EXERCISE AIM: Filter the entries, keeping every line with the string "roundHalfEven".

DATASET RECORDS:

----

(** * FinSight: the analytics engine of the finance dashboard, in Rocq

  A shallow embedding of the pure core of [src/App.tsx] (money and date
  helpers, the CSV codec, the rule classifier, the aggregations and the
  state mutations), followed by the properties of the specification.

  Conventions of the embedding.
  - A JavaScript string is a [string]: a sequence of code units, here the
    code units below 256 (ASCII and Latin-1).  [String.prototype.trim],
    [toLowerCase] and the comparison operators are written out on that
    alphabet.
  - A JavaScript number that holds cents, a count or a day number is a [Z];
    the arithmetic of the program on such values is exact below 2^53.  Where
    the program leaves the integers ([Number(text)], [x * 100], [a / b]),
    the value is a binary64 float, modelled exactly as a dyadic rational
    [m * 2^e] obtained by rounding to nearest, ties to even, with 53 bits and
    gradual underflow.  Overflow to [Infinity] (magnitudes from 2^1024 on) is
    outside the model: the rounding keeps 53 bits there.
  - A [Date] is the number of its calendar day (days since 1970-01-01 in the
    proleptic Gregorian calendar at local midnight, in a time zone whose days
    all start at midnight), or [None] for an Invalid Date.
  - [undefined] is [None]; a [Map] is an association list in insertion
    order; fresh identifiers ([uid]) and the current day ([todayISO]) are
    inputs. *)

From Stdlib Require Import ZArith String Ascii List Bool Lia DecimalString.
From Stdlib Require Import Permutation Sorted DecimalPos DecimalN.
Import ListNotations.

Open Scope string_scope.
Open Scope Z_scope.

(** ** JavaScript strings *)

Module JsString.

Definition dquote : ascii := "034"%char.
Definition comma : ascii := ","%char.
Definition LF : ascii := "010"%char.
Definition CR : ascii := "013"%char.

(** [x || ''] for a possibly undefined string. *)
Definition orEmpty (s : option string) : string :=
  match s with
  | Some v => v
  | None => ""
  end.

(** Truthiness of a possibly undefined string. *)
Definition truthy (s : option string) : bool :=
  negb (orEmpty s =? "")%string.

(** WhiteSpace and LineTerminator code units below 256. *)
Definition isWhiteSpace (c : ascii) : bool :=
  let n := nat_of_ascii c in
  (((9 <=? n) && (n <=? 13)) || (n =? 32) || (n =? 160))%nat.

Fixpoint trimStart (s : string) : string :=
  match s with
  | "" => ""
  | String c s' => if isWhiteSpace c then trimStart s' else s
  end.

Fixpoint trimEnd (s : string) : string :=
  match s with
  | "" => ""
  | String c s' =>
      match trimEnd s' with
      | "" => if isWhiteSpace c then "" else String c ""
      | r => String c r
      end
  end.

Definition trim (s : string) : string := trimEnd (trimStart s).

Definition lowerChar (c : ascii) : ascii :=
  let n := nat_of_ascii c in
  if (((65 <=? n) && (n <=? 90))
      || ((192 <=? n) && (n <=? 222) && negb (n =? 215)))%nat
  then ascii_of_nat (n + 32)
  else c.

Fixpoint toLowerCase (s : string) : string :=
  match s with
  | "" => ""
  | String c s' => String (lowerChar c) (toLowerCase s')
  end.

(** [s.includes(sub)] *)
Fixpoint includes (s sub : string) : bool :=
  prefix sub s
  || match s with
     | "" => false
     | String _ s' => includes s' sub
     end.

(** [s.replace(/c/g, '')] for a single code unit [c]. *)
Fixpoint removeAll (c : ascii) (s : string) : string :=
  match s with
  | "" => ""
  | String a s' =>
      if Ascii.eqb a c then removeAll c s' else String a (removeAll c s')
  end.

(** The code units of [s] that satisfy [keep], in order. *)
Fixpoint keepOnly (keep : ascii -> bool) (s : string) : string :=
  match s with
  | "" => ""
  | String a s' =>
      if keep a then String a (keepOnly keep s') else keepOnly keep s'
  end.

Fixpoint anyChar (p : ascii -> bool) (s : string) : bool :=
  match s with
  | "" => false
  | String a s' => p a || anyChar p s'
  end.

(** [s.slice(0, n)] and [s.slice(n)] for a non-negative [n]. *)
Fixpoint sliceTo (n : nat) (s : string) : string :=
  match n, s with
  | S n', String a s' => String a (sliceTo n' s')
  | _, _ => ""
  end.

Fixpoint sliceFrom (n : nat) (s : string) : string :=
  match n, s with
  | S n', String _ s' => sliceFrom n' s'
  | _, _ => s
  end.

(** [parts.join(sep)] *)
Fixpoint join (sep : string) (parts : list string) : string :=
  match parts with
  | [] => ""
  | [p] => p
  | p :: rest => p ++ sep ++ join sep rest
  end.

(** [arr.indexOf(x)] on an array of strings; [-1] when absent. *)
Fixpoint indexOf (x : string) (arr : list string) : Z :=
  match arr with
  | [] => -1
  | y :: rest =>
      if (y =? x)%string then 0
      else let i := indexOf x rest in if i <? 0 then -1 else i + 1
  end.

(** [arr[i]]: [undefined] out of range. *)
Definition at_ {A : Type} (arr : list A) (i : Z) : option A :=
  if i <? 0 then None else nth_error arr (Z.to_nat i).

Definition isDigit (c : ascii) : bool :=
  let n := nat_of_ascii c in ((48 <=? n) && (n <=? 57))%nat.

Definition digitValue (c : ascii) : Z := Z.of_nat (nat_of_ascii c) - 48.

(** [String(n)] for an integer [n]. *)
Definition ofZ (n : Z) : string :=
  if n <? 0
  then "-" ++ NilZero.string_of_uint (N.to_uint (Z.to_N (- n)))
  else NilZero.string_of_uint (N.to_uint (Z.to_N n)).

(** [s.padStart(2, '0')] *)
Definition padStart2 (s : string) : string :=
  match s with
  | "" => "00"
  | String a "" => String "0" s
  | _ => s
  end.

End JsString.

(** ** JavaScript numbers outside the integers *)

Module JsNumber.
Import JsString.

(** A finite binary64 value [m * 2^e]. *)
Definition double : Type := Z * Z.

Definition roundHalfEven (n d : Z) : Z :=
  let q := n / d in
  let r := n mod d in
  if 2 * r <? d then q
  else if d <? 2 * r then q + 1
  else if Z.even q then q else q + 1.

(** The fraction [n / (d * 2^e)] as a pair of integers. *)
Definition scaled (n d e : Z) : Z * Z :=
  if 0 <=? e then (n, d * 2 ^ e) else (n * 2 ^ (- e), d).

(** [floor (log2 (n / d))] for positive [n] and [d]. *)
Definition binade (n d : Z) : Z :=
  let e0 := Z.log2 n - Z.log2 d in
  let (a, b) := scaled n d e0 in
  if a <? b then e0 - 1 else e0.

Definition roundPositive (n d : Z) : double :=
  let e := Z.max (binade n d) (-1022) - 52 in
  let (a, b) := scaled n d e in
  (roundHalfEven a b, e).

(** The binary64 value nearest to the rational [n / d], [0 < d]. *)
Definition toDouble (n d : Z) : double :=
  if n =? 0 then (0, 0)
  else if 0 <? n then roundPositive n d
  else let (m, e) := roundPositive (- n) d in (- m, e).

(** [x * k] for an integer [k]. *)
Definition fmul (x : double) (k : Z) : double :=
  let (m, e) := x in
  if 0 <=? e then toDouble (k * m * 2 ^ e) 1 else toDouble (k * m) (2 ^ (- e)).

(** [a / b] for integers [a] and [b], [0 < b]. *)
Definition fdiv (a b : Z) : double := toDouble a b.

(** [Math.round(x)]: the integer [floor (x + 1/2)]. *)
Definition Math_round (x : double) : Z :=
  let (m, e) := x in
  if 0 <=? e then m * 2 ^ e else (2 * m + 2 ^ (- e)) / 2 ^ (1 - e).

(** DecimalDigits: the value read so far, the number of digits read and the
    rest of the text. *)
Fixpoint decimalDigits (s : string) (acc cnt : Z) : Z * Z * string :=
  match s with
  | String c s' =>
      if isDigit c then decimalDigits s' (10 * acc + digitValue c) (cnt + 1)
      else (acc, cnt, s)
  | "" => (acc, cnt, "")
  end.

(** StrUnsignedDecimalLiteral without exponent, as a fraction
    [(numerator, denominator)]; [None] when the text is not one. *)
Definition unsignedDecimal (s : string) : option (Z * Z) :=
  let '(i, ni, rest) := decimalDigits s 0 0 in
  match rest with
  | "" => if 0 <? ni then Some (i, 1) else None
  | String c rest' =>
      if Ascii.eqb c "." then
        let '(f, nf, rest'') := decimalDigits rest' i 0 in
        match rest'' with
        | "" => if 0 <? ni + nf then Some (f, 10 ^ nf) else None
        | _ => None
        end
      else None
  end.

(** [Number(s)] for a non-empty text [s] made of digits, [.] and [-];
    [None] is [NaN]. *)
Definition Number (s : string) : option double :=
  match s with
  | String "-" s' =>
      match unsignedDecimal s' with
      | Some (n, d) => Some (toDouble (- n) d)
      | None => None
      end
  | _ =>
      match unsignedDecimal s with
      | Some (n, d) => Some (toDouble n d)
      | None => None
      end
  end.

(** [(cents / 100).toFixed(2)]: the decimal [n / 100] nearest to the float,
    the larger [n] on a tie, below the 1e21 switch to exponent notation. *)
Definition toFixed2 (cents : Z) : string :=
  let (m, e) := fdiv (Z.abs cents) 100 in
  let n := if 0 <=? e then 100 * m * 2 ^ e
           else (200 * m + 2 ^ (- e)) / 2 ^ (1 - e) in
  (if cents <? 0 then "-" else "")
  ++ ofZ (n / 100) ++ "." ++ padStart2 (ofZ (n mod 100)).

End JsNumber.

(** ** Calendar days and [Date] objects *)

Module JsDate.
Import JsString.

(** ECMAScript [DayFromYear]: the day number of January 1st of year [y]. *)
Definition DayFromYear (y : Z) : Z :=
  365 * (y - 1970) + (y - 1969) / 4 - (y - 1901) / 100 + (y - 1601) / 400.

Definition InLeapYear (y : Z) : bool :=
  (y mod 4 =? 0) && (negb (y mod 100 =? 0) || (y mod 400 =? 0)).

(** Days in month [m] (0 = January) of year [y]. *)
Definition DaysInMonth (y m : Z) : Z :=
  if m =? 1 then (if InLeapYear y then 29 else 28)
  else if (m =? 3) || (m =? 5) || (m =? 8) || (m =? 10) then 30
  else 31.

----

ANSWER TO THE EXERCISE:
Definition roundHalfEven (n d : Z) : Z :=
  (roundHalfEven a b, e).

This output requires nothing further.